=== Try it ===
Output the data once more, exactly as given.

** Opening Information given block **

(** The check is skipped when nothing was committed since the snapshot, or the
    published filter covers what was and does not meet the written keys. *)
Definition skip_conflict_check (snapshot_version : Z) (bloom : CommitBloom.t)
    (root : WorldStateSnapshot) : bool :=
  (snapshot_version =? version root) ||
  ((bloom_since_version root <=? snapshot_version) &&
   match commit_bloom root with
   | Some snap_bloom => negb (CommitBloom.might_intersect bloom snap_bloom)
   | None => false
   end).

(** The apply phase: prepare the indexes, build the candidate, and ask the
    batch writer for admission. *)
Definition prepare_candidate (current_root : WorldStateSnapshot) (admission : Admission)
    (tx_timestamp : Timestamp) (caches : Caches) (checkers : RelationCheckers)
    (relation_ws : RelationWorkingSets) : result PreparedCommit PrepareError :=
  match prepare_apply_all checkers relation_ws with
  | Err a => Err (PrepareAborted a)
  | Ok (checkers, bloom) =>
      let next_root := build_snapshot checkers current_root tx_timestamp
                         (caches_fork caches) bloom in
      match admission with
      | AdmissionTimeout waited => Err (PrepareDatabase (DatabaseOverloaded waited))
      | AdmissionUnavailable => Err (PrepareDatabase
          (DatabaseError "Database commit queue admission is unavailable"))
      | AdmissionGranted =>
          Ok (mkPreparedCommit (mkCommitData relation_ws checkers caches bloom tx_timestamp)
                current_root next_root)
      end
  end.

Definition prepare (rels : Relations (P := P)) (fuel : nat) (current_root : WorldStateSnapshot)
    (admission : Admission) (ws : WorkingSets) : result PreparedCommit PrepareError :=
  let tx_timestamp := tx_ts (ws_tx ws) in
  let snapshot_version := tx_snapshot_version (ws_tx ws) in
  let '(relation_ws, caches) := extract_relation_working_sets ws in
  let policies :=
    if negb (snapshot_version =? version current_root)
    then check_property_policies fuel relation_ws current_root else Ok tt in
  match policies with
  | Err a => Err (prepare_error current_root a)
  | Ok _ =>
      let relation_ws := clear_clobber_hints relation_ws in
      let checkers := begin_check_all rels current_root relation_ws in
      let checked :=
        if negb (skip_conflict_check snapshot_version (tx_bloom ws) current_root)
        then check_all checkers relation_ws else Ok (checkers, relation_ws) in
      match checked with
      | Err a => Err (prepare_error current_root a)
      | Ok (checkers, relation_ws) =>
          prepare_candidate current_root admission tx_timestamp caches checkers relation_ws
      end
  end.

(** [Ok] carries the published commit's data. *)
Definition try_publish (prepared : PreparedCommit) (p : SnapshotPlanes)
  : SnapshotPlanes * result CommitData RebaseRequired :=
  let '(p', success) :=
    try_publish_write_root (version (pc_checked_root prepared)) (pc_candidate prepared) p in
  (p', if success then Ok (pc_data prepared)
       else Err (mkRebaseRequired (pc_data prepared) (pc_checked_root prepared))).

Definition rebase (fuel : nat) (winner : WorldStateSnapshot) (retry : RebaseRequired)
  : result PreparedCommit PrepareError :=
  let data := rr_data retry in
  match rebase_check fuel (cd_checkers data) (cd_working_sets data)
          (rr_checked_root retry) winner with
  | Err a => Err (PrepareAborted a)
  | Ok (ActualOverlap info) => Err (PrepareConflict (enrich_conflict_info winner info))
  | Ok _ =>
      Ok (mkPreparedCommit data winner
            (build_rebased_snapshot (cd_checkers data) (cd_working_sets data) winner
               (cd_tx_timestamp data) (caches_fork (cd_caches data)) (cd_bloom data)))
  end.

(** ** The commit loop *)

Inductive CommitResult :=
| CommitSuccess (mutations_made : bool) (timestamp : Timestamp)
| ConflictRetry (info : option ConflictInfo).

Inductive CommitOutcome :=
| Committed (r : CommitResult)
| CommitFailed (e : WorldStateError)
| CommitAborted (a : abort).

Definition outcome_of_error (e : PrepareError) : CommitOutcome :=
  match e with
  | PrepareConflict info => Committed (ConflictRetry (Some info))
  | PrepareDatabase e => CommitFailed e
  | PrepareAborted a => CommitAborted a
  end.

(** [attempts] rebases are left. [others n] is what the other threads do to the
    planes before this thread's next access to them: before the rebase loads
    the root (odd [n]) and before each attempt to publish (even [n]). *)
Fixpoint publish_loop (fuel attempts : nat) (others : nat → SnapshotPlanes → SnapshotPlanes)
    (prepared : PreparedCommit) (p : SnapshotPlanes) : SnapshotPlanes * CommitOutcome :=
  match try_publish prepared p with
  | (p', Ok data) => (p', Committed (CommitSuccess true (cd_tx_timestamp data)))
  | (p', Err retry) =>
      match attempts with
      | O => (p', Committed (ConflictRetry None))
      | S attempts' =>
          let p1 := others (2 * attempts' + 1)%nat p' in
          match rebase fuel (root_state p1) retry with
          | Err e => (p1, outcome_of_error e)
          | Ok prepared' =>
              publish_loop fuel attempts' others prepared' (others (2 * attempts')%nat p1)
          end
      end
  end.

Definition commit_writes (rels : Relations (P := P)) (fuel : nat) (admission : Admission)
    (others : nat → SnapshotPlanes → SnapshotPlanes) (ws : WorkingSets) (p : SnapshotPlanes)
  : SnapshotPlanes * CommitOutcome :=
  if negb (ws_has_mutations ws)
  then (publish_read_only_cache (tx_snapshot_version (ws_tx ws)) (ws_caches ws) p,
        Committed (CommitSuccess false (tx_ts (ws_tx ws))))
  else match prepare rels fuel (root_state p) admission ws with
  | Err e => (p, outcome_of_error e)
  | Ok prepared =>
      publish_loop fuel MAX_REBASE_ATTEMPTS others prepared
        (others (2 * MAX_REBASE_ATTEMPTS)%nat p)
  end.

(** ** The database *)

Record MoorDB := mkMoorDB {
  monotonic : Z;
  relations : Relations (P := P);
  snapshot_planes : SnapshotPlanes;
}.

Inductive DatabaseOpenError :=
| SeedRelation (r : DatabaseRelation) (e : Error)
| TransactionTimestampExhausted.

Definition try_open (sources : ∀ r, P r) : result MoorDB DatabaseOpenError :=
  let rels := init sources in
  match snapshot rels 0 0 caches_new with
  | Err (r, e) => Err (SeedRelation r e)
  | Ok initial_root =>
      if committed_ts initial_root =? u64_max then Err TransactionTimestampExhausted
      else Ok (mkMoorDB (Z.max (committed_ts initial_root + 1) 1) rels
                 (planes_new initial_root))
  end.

** Closing Information given block **

=== Expected answer ===
(** The check is skipped when nothing was committed since the snapshot, or the
    published filter covers what was and does not meet the written keys. *)
Definition skip_conflict_check (snapshot_version : Z) (bloom : CommitBloom.t)
    (root : WorldStateSnapshot) : bool :=
  (snapshot_version =? version root) ||
  ((bloom_since_version root <=? snapshot_version) &&
   match commit_bloom root with
   | Some snap_bloom => negb (CommitBloom.might_intersect bloom snap_bloom)
   | None => false
   end).

(** The apply phase: prepare the indexes, build the candidate, and ask the
    batch writer for admission. *)
Definition prepare_candidate (current_root : WorldStateSnapshot) (admission : Admission)
    (tx_timestamp : Timestamp) (caches : Caches) (checkers : RelationCheckers)
    (relation_ws : RelationWorkingSets) : result PreparedCommit PrepareError :=
  match prepare_apply_all checkers relation_ws with
  | Err a => Err (PrepareAborted a)
  | Ok (checkers, bloom) =>
      let next_root := build_snapshot checkers current_root tx_timestamp
                         (caches_fork caches) bloom in
      match admission with
      | AdmissionTimeout waited => Err (PrepareDatabase (DatabaseOverloaded waited))
      | AdmissionUnavailable => Err (PrepareDatabase
          (DatabaseError "Database commit queue admission is unavailable"))
      | AdmissionGranted =>
          Ok (mkPreparedCommit (mkCommitData relation_ws checkers caches bloom tx_timestamp)
                current_root next_root)
      end
  end.

Definition prepare (rels : Relations (P := P)) (fuel : nat) (current_root : WorldStateSnapshot)
    (admission : Admission) (ws : WorkingSets) : result PreparedCommit PrepareError :=
  let tx_timestamp := tx_ts (ws_tx ws) in
  let snapshot_version := tx_snapshot_version (ws_tx ws) in
  let '(relation_ws, caches) := extract_relation_working_sets ws in
  let policies :=
    if negb (snapshot_version =? version current_root)
    then check_property_policies fuel relation_ws current_root else Ok tt in
  match policies with
  | Err a => Err (prepare_error current_root a)
  | Ok _ =>
      let relation_ws := clear_clobber_hints relation_ws in
      let checkers := begin_check_all rels current_root relation_ws in
      let checked :=
        if negb (skip_conflict_check snapshot_version (tx_bloom ws) current_root)
        then check_all checkers relation_ws else Ok (checkers, relation_ws) in
      match checked with
      | Err a => Err (prepare_error current_root a)
      | Ok (checkers, relation_ws) =>
          prepare_candidate current_root admission tx_timestamp caches checkers relation_ws
      end
  end.

(** [Ok] carries the published commit's data. *)
Definition try_publish (prepared : PreparedCommit) (p : SnapshotPlanes)
  : SnapshotPlanes * result CommitData RebaseRequired :=
  let '(p', success) :=
    try_publish_write_root (version (pc_checked_root prepared)) (pc_candidate prepared) p in
  (p', if success then Ok (pc_data prepared)
       else Err (mkRebaseRequired (pc_data prepared) (pc_checked_root prepared))).

Definition rebase (fuel : nat) (winner : WorldStateSnapshot) (retry : RebaseRequired)
  : result PreparedCommit PrepareError :=
  let data := rr_data retry in
  match rebase_check fuel (cd_checkers data) (cd_working_sets data)
          (rr_checked_root retry) winner with
  | Err a => Err (PrepareAborted a)
  | Ok (ActualOverlap info) => Err (PrepareConflict (enrich_conflict_info winner info))
  | Ok _ =>
      Ok (mkPreparedCommit data winner
            (build_rebased_snapshot (cd_checkers data) (cd_working_sets data) winner
               (cd_tx_timestamp data) (caches_fork (cd_caches data)) (cd_bloom data)))
  end.

(** ** The commit loop *)

Inductive CommitResult :=
| CommitSuccess (mutations_made : bool) (timestamp : Timestamp)
| ConflictRetry (info : option ConflictInfo).

Inductive CommitOutcome :=
| Committed (r : CommitResult)
| CommitFailed (e : WorldStateError)
| CommitAborted (a : abort).

Definition outcome_of_error (e : PrepareError) : CommitOutcome :=
  match e with
  | PrepareConflict info => Committed (ConflictRetry (Some info))
  | PrepareDatabase e => CommitFailed e
  | PrepareAborted a => CommitAborted a
  end.

(** [attempts] rebases are left. [others n] is what the other threads do to the
    planes before this thread's next access to them: before the rebase loads
    the root (odd [n]) and before each attempt to publish (even [n]). *)
Fixpoint publish_loop (fuel attempts : nat) (others : nat → SnapshotPlanes → SnapshotPlanes)
    (prepared : PreparedCommit) (p : SnapshotPlanes) : SnapshotPlanes * CommitOutcome :=
  match try_publish prepared p with
  | (p', Ok data) => (p', Committed (CommitSuccess true (cd_tx_timestamp data)))
  | (p', Err retry) =>
      match attempts with
      | O => (p', Committed (ConflictRetry None))
      | S attempts' =>
          let p1 := others (2 * attempts' + 1)%nat p' in
          match rebase fuel (root_state p1) retry with
          | Err e => (p1, outcome_of_error e)
          | Ok prepared' =>
              publish_loop fuel attempts' others prepared' (others (2 * attempts')%nat p1)
          end
      end
  end.

Definition commit_writes (rels : Relations (P := P)) (fuel : nat) (admission : Admission)
    (others : nat → SnapshotPlanes → SnapshotPlanes) (ws : WorkingSets) (p : SnapshotPlanes)
  : SnapshotPlanes * CommitOutcome :=
  if negb (ws_has_mutations ws)
  then (publish_read_only_cache (tx_snapshot_version (ws_tx ws)) (ws_caches ws) p,
        Committed (CommitSuccess false (tx_ts (ws_tx ws))))
  else match prepare rels fuel (root_state p) admission ws with
  | Err e => (p, outcome_of_error e)
  | Ok prepared =>
      publish_loop fuel MAX_REBASE_ATTEMPTS others prepared
        (others (2 * MAX_REBASE_ATTEMPTS)%nat p)
  end.

(** ** The database *)

Record MoorDB := mkMoorDB {
  monotonic : Z;
  relations : Relations (P := P);
  snapshot_planes : SnapshotPlanes;
}.

Inductive DatabaseOpenError :=
| SeedRelation (r : DatabaseRelation) (e : Error)
| TransactionTimestampExhausted.

Definition try_open (sources : ∀ r, P r) : result MoorDB DatabaseOpenError :=
  let rels := init sources in
  match snapshot rels 0 0 caches_new with
  | Err (r, e) => Err (SeedRelation r e)
  | Ok initial_root =>
      if committed_ts initial_root =? u64_max then Err TransactionTimestampExhausted
      else Ok (mkMoorDB (Z.max (committed_ts initial_root + 1) 1) rels
                 (planes_new initial_root))
  end.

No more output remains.